Psychotherapy or “talk therapy” can help people with anxiety disorders. To be effective, psychotherapy must be directed at the person’s specific anxieties and tailored to his or her needs.
- Cognitive Behavioral Therapy
Cognitive Behavioral Therapy (CBT) is type of psychotherapy that can help people with anxiety disorders. It teaches people how to change their way of thinking, behaving, and reacting to certain objects and situations that might trigger their anxiety. CBT can also help people learn and practice social skills, which is vital for treating social anxiety disorder.

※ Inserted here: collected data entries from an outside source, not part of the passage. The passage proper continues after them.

(** After the checks of the block by itself.  The hash of the index entry was
    read before, so that [fEnforceBIP30] is false. *)
Definition connect_transactions (block : CBlock) (pindex : Chain.ptr) (b : CBlockIndex) (fJustCheck : bool) (s : stake_state) (fChecked : bool)
    (c : Cache) (txs : TxCache) (ec : @exec_cache E) : option (connect_result * connect_out) :=
  let h := index s in
  let height := Chain.nHeight b in
  fScriptChecks ← script_checks node h pindex b;
  pprev ← Chain.pprev b;
  bp ← h !! pprev;
  pindexBIP34height ← Chain.GetAncestor h pprev (BIP34Height (params node));
  let '(dup, c) := if BIP34_IMPLIES_BIP30_LIMIT <=? height then any_overwrites c (vtx block) else (false, c) in
  if (dup : bool) then Some (NotConnected (BlockInvalid BLOCK_CONSENSUS "bad-txns-BIP30"), mkOut c txs ec s fChecked)
  else
    let nLockTimeFlags := if Kernel.IsBTC16BIPsEnabled (main node) (Chain.nTime bp) then Z.lor 0 Locks.LOCKTIME_VERIFY_SEQUENCE else 0 in
    let flags := GetBlockScriptFlags (main node) (BIP16Exception node) (Some (Chain.phashBlock b)) (Some (Chain.nTime bp)) in
    '(v, st) ← connect_txs h pindex height (hTime (header block)) nLockTimeFlags flags fScriptChecks fJustCheck 0
                 (mkConnect c txs 0 0 0 0 0 [] [] ec) (vtx block);
    let out := mkOut (view st) (cachedTxs st) (execs st) s fChecked in
    match (v : block_verdict) with
    | BlockInvalid _ _ => Some (NotConnected v, out)
    | BlockValid =>
        r ← check_reward block height st;
        match (r : block_verdict) with
        | BlockInvalid _ _ => Some (NotConnected r, out)
        | BlockValid =>
            passed ← control_wait (vChecks st);
            if negb (passed : bool) then Some (NotConnected (BlockInvalid BLOCK_CONSENSUS "block-validation-failed"), out)
            else if fJustCheck then Some (Connected, out)
            else record_block pindex b (Chain.nMoneySupply bp) s fChecked st
        end
    end.

(** [None] is a failed assertion, an exception or undefined behaviour. *)
Definition ConnectBlock (block : CBlock) (fChecked : bool) (pindex : Chain.ptr) (fJustCheck : bool) (s : stake_state) (c : Cache) (txs : TxCache)
    (ec : @exec_cache E) : option (connect_result * connect_out) :=
  b ← index s !! pindex;
  let block_hash := CBlockHeader_GetHash (header block) in
  if bool_decide (Chain.phashBlock b <> block_hash) then None
  else
    '(ok, v, s) ← (if (Chain.nStakeModifier b =? 0) && (Chain.nStakeModifierChecksum b =? 0) then
                     NowpContextualBlockChecks junk GetHash (g_txindex node) FindStake GetRand InvalidateBlock (params node) (hashGenesisBlock node)
                       (negb (main node)) (m_block_index node) block pindex fJustCheck s
                   else Some (true, BlockValid, s));
    if negb (ok : bool) then Some (NotConnected v, mkOut c txs ec s fChecked)
    else
      '(v, fChecked) ← CheckBlock D64 GetHash (main node) signet_blocks CheckPOW CheckSignetBlockSolution CheckBlockSignature fChecked block
                         (negb fJustCheck) (negb fJustCheck) true;
      match (v : block_verdict) with
      | BlockInvalid BLOCK_MUTATED _ => Some (NodeError, mkOut c txs ec s fChecked)
      | BlockInvalid _ _ => Some (NotConnected v, mkOut c txs ec s fChecked)
      | BlockValid =>
          b ← index s !! pindex;
          hashPrevBlock ← (match Chain.pprev b with None => Some (Blob.null 32) | Some p => bp ← index s !! p; Some (Chain.phashBlock bp) end);
          let '(best, c) := Cache_GetBestBlock c in
          if bool_decide (hashPrevBlock <> best) then None
          else if bool_decide (block_hash = hashGenesisBlock node) then
            Some (Connected, mkOut (if fJustCheck then c else SetBestBlock c (Chain.phashBlock b)) txs ec s fChecked)
          else connect_transactions block pindex b fJustCheck s fChecked c txs ec
      end.

End Code.

End ConnectBlock.
Lemma ConnectBlock_spec block fChecked pindex b s c txs ec out u :
  holds c u -> index s !! pindex = Some b -> block_bytes block < 2 ^ 62 -> (fChecked = true -> rules block) ->
  connect block fChecked pindex false s c txs ec = Some (Connected, out) ->
  rules block /\
  (CBlockHeader_GetHash (header block) = hashGenesisBlock node /\ holds (o_view out) u \/
   exists b' scripts flags, same_place b b' /\ connected_by block pindex b' u ec scripts flags (o_view out)).
Proof using.
  intros Hc Hb Hbytes Hmark. unfold ConnectBlock. rewrite Hb, bind_some. destruct (bool_decide (Chain.phashBlock b <> _)); [done|].
  match goal with |- context [mbind _ ?m] => destruct m as [[[ok v] s1]|] eqn:Es; [|done] end. rewrite bind_some. destruct ok; cbn [negb]; [|done].
  destruct (CheckBlock _ _ _ _ _ _ _ _ _ _ _ _) as [[v1 f1]|] eqn:Ec; [|done]. rewrite bind_some. destruct v1 as [|r ?]; [|by destruct r].
  assert (exists b', index s1 !! pindex = Some b' /\ same_place b b') as (b' & Hb' & Hsame).
  { case_if_in Es; [|injection Es as _ <-; exists b; split; [done|apply same_place_refl]].
    destruct (contextual_checks_spec _ _ _ _ _ _ _ _ _ _ _ _ _ _ _ _ _ _ Hb Es) as (_ & _ & Hw & _). destruct (Hw eq_refl eq_refl) as (b' & -> & Hsame & _).
    exists b'. split; [apply lookup_insert_eq|done]. }
  rewrite Hb', bind_some. match goal with |- context [mbind _ ?m] => destruct m as [prev|]; [|done] end. rewrite bind_some.
  pose proof (GetBestBlock_holds c u Hc) as Hc1. destruct (Cache_GetBestBlock c) as [best c1]. cbn [snd] in Hc1. destruct (bool_decide (prev <> best)); [done|].
  pose proof (CheckBlock_rules fChecked block f1 Hbytes Hmark Ec) as Hrules. destruct (bool_decide (_ = hashGenesisBlock node)) eqn:Eg.
  - intros [= <-]. split; [done|]. left. apply bool_decide_eq_true in Eg. split; [done|]. cbn. by apply best_holds.
  - intros Hct. split; [done|]. right. destruct (connect_transactions_spec _ _ _ _ _ _ _ _ _ _ Hc1 Hct) as (scripts & flags & Hcb). by exists b', scripts, flags.
Qed.

(** No output of the block is a coin yet; from a height on this is checked. *)
Definition new_outputs (u : coins) (block : CBlock) : Prop :=
  forall tx o, tx ∈ vtx block -> is_Some (output_at GetHash tx 0 (vout tx) o) -> u o = None.

Lemma connected_new block pindex b u ec scripts flags c' :
  connected_by block pindex b u ec scripts flags c' -> Forall well_formed (vtx block) ->
  (Chain.nHeight b < BIP34_IMPLIES_BIP30_LIMIT -> new_outputs u block) -> new_outputs u block.
Proof using.
  intros Hcb Hwf Hnew. destruct (Z.lt_ge_cases (Chain.nHeight b) BIP34_IMPLIES_BIP30_LIMIT) as [Hlt|Hge]; [by apply Hnew|]. intros tx o Htx [x Hx].
  unfold output_at in Hx. destruct (bool_decide (hash o = GetHash tx)) eqn:Eh; [|done]. apply bool_decide_eq_true in Eh. destruct (0 <=? n o) eqn:En; [|done]. cbn [andb] in Hx. cases_bool.
  rewrite Z.sub_0_r in Hx. apply lookup_lt_Some in Hx as Hl. rewrite Forall_forall in Hwf. destruct (value_in_money tx (Hwf tx Htx)) as (_ & _ & Hlen).
  pose proof (cb_new _ _ _ _ _ _ _ _ Hcb Hge tx (Z.to_nat (n o)) Htx Hl) as Hu. rewrite Z2Nat.id, u32_small in Hu by (try lia; unfold in_u; lia). rewrite <- Eh in Hu. by destruct o.
Qed.
Lemma id_inj tx tx' : InputTheory.wire_ok (bare tx) -> InputTheory.wire_ok (bare tx') -> ComputeHash tx = ComputeHash tx' ->
  bare tx = bare tx' \/ collides Hash.sha256 (id_messages tx ++ id_messages tx').
Proof using.
  clear. intros H1 H2 E. rewrite !ComputeHash_bare in E. set (L := id_messages tx ++ id_messages tx').
  assert (forall m, m ∈ id_messages tx \/ m ∈ id_messages tx' -> m ∈ L) as HL by (intros m; unfold L; by rewrite elem_of_app).
  destruct (collides_inj Hash.sha256 L _ _ (HL _ ltac:(left; by right; left)) (HL _ ltac:(right; by right; left)) E) as [F|]; [|by right].
  destruct (collides_inj Hash.sha256 L _ _ (HL _ ltac:(left; by left)) (HL _ ltac:(right; by left)) F) as [G|]; [|by right]. left. by apply InputTheory.wire_inj.
Qed.

(** C22: No coinbase can come back at another height: if [ContextualCheckBlock] accepts two blocks of version 2 or more on
    top of blocks of different heights, in whatever indexes, then their coinbases have different identifiers, or two
    different messages among those hashed for them have the same SHA-256. *)
Theorem coinbase_height_unique h1 p1 b1 m1 block1 cb1 rest1 i1 r1 h2 p2 b2 m2 block2 cb2 rest2 i2 r2 :
  h1 !! p1 = Some b1 -> 0 <= Chain.nHeight b1 < 2 ^ 31 - 1 -> Chain.GetMedianTimePast h1 p1 = Some m1 ->
  vtx block1 = cb1 :: rest1 -> vin cb1 = i1 :: r1 -> length (vout cb1) < 2 ^ 31 -> 2 <= hVersion (header block1) -> InputTheory.wire_ok (bare cb1) ->
  h2 !! p2 = Some b2 -> 0 <= Chain.nHeight b2 < 2 ^ 31 - 1 -> Chain.GetMedianTimePast h2 p2 = Some m2 ->
  vtx block2 = cb2 :: rest2 -> vin cb2 = i2 :: r2 -> length (vout cb2) < 2 ^ 31 -> 2 <= hVersion (header block2) -> InputTheory.wire_ok (bare cb2) ->
  ContextualCheckBlock D64 GetWitnessHash junk main h1 block1 (Some p1) = Some BlockValid ->
  ContextualCheckBlock D64 GetWitnessHash junk main h2 block2 (Some p2) = Some BlockValid ->
  Chain.nHeight b1 <> Chain.nHeight b2 ->
  ComputeHash cb1 <> ComputeHash cb2 \/ collides Hash.sha256 (id_messages cb1 ++ id_messages cb2).
Proof using Hways Hsize Hjunk.
  intros Hp1 Hh1 Hm1 Hv1 Hi1 Hl1 Hn1 Hw1 Hp2 Hh2 Hm2 Hv2 Hi2 Hl2 Hn2 Hw2 E1 E2 Hne.
  destruct (ContextualCheckBlock_spec block1 cb1 rest1 i1 r1 Hv1 Hi1 Hl1 h1 p1 b1 m1 Hp1 Hh1 Hm1) as (v1 & F1 & Hv1').
  destruct (ContextualCheckBlock_spec block2 cb2 rest2 i2 r2 Hv2 Hi2 Hl2 h2 p2 b2 m2 Hp2 Hh2 Hm2) as (v2 & F2 & Hv2'). simplify_eq.
  destruct (proj1 Hv1' eq_refl) as (_ & Hpre1 & _). destruct (proj1 Hv2' eq_refl) as (_ & Hpre2 & _).
  destruct (Hpre1 Hn1) as [s1 Hs1]. destruct (Hpre2 Hn2) as [s2 Hs2].
  destruct (decide (ComputeHash cb1 = ComputeHash cb2)) as [E|]; [|by left]. right. destruct (id_inj cb1 cb2 Hw1 Hw2 E) as [F|]; [|done].
  destruct Hne. assert (scriptSig i1 = scriptSig i2) as Hs.
  { unfold bare in F. rewrite Hi1, Hi2 in F. injection F. intros. done. }
  rewrite Hs1, Hs2 in Hs. apply Script.push_int64_prefix in Hs; lia.
Qed.

End Theory.

(** ** Instances *)

Definition placed (height : Z) : Chain.heap := {[ 1%positive := ChainTheory.sample_entry None None height 1700000000 0 ]}.
Definition placed_coinbase (height : Z) : CTransaction :=
  mkTx [mkTxIn COutPoint_default (Script.push_int64 height ++ [7]) SEQUENCE_FINAL []] [mkTxOut 5000000 [81]] 3 0 0.
Definition placed_block (height : Z) : CBlock := mkBlock (mkHeader 4 (replicate 32 1) (replicate 32 2) 1700000600 0x1d00ffff 7 0) [placed_coinbase height] [].

Lemma witness_hash_length tx : length (ComputeWitnessHash tx) = 32%nat.
Proof. rewrite InputTheory.witness_hash. apply Hash.sha256_length. Qed.
(* ===== verification/_CoqProject ===== *)
-Q . S2P
Prelude.v
Text.v
Messages.v
Codec.v
Common.v
Exclude.v
Coalesce.v
Locks.v
EventHub.v
Inode.v
ReadAhead.v
AutoCache.v
Sync.v
KernelAbi.v
Fs.v
Agent.v
AgentFacts.v
Confine.v
Transport.v
ServerConn.v
Overlay.v
Disk.v
Symlink.v
RemoteFs.v
RemoteFacts.v
Walker.v
EndToEnd.v
Fuse.v
WinFsp.v
WinFacts.v
SyncEngine.v
SyncFacts.v
SyncPull.v
Tasks.v
Pump.v
Fanout.v
Coherence.v
SyncQueue.v
Http.v
Cli.v
Listen.v
Serve.v
Service.v
Supervisor.v
Commands.v
KernelServer.v
KernelFacts.v
KernelDev.v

Medication can help relieve symptoms. Medication for anxiety is prescribed by doctors, such as a psychiatrist or primary care provider. Sometimes psychologists who have received specialized training to prescribe psychiatric medications can give prescriptions as well. Some medicines that may be prescribed are:
- Anti-Anxiety Medications
You and your doctor should discuss:
- How well medications are working or might work to improve your symptoms
- Benefits and side effects of each medication
- Risk for serious side effects based on your medical history
- Required lifestyle changes
- Costs of each medication
Other alternative therapies, medications, vitamins, and supplements can be tested too but consult with your doctor before you try anything as it may affect your treatment.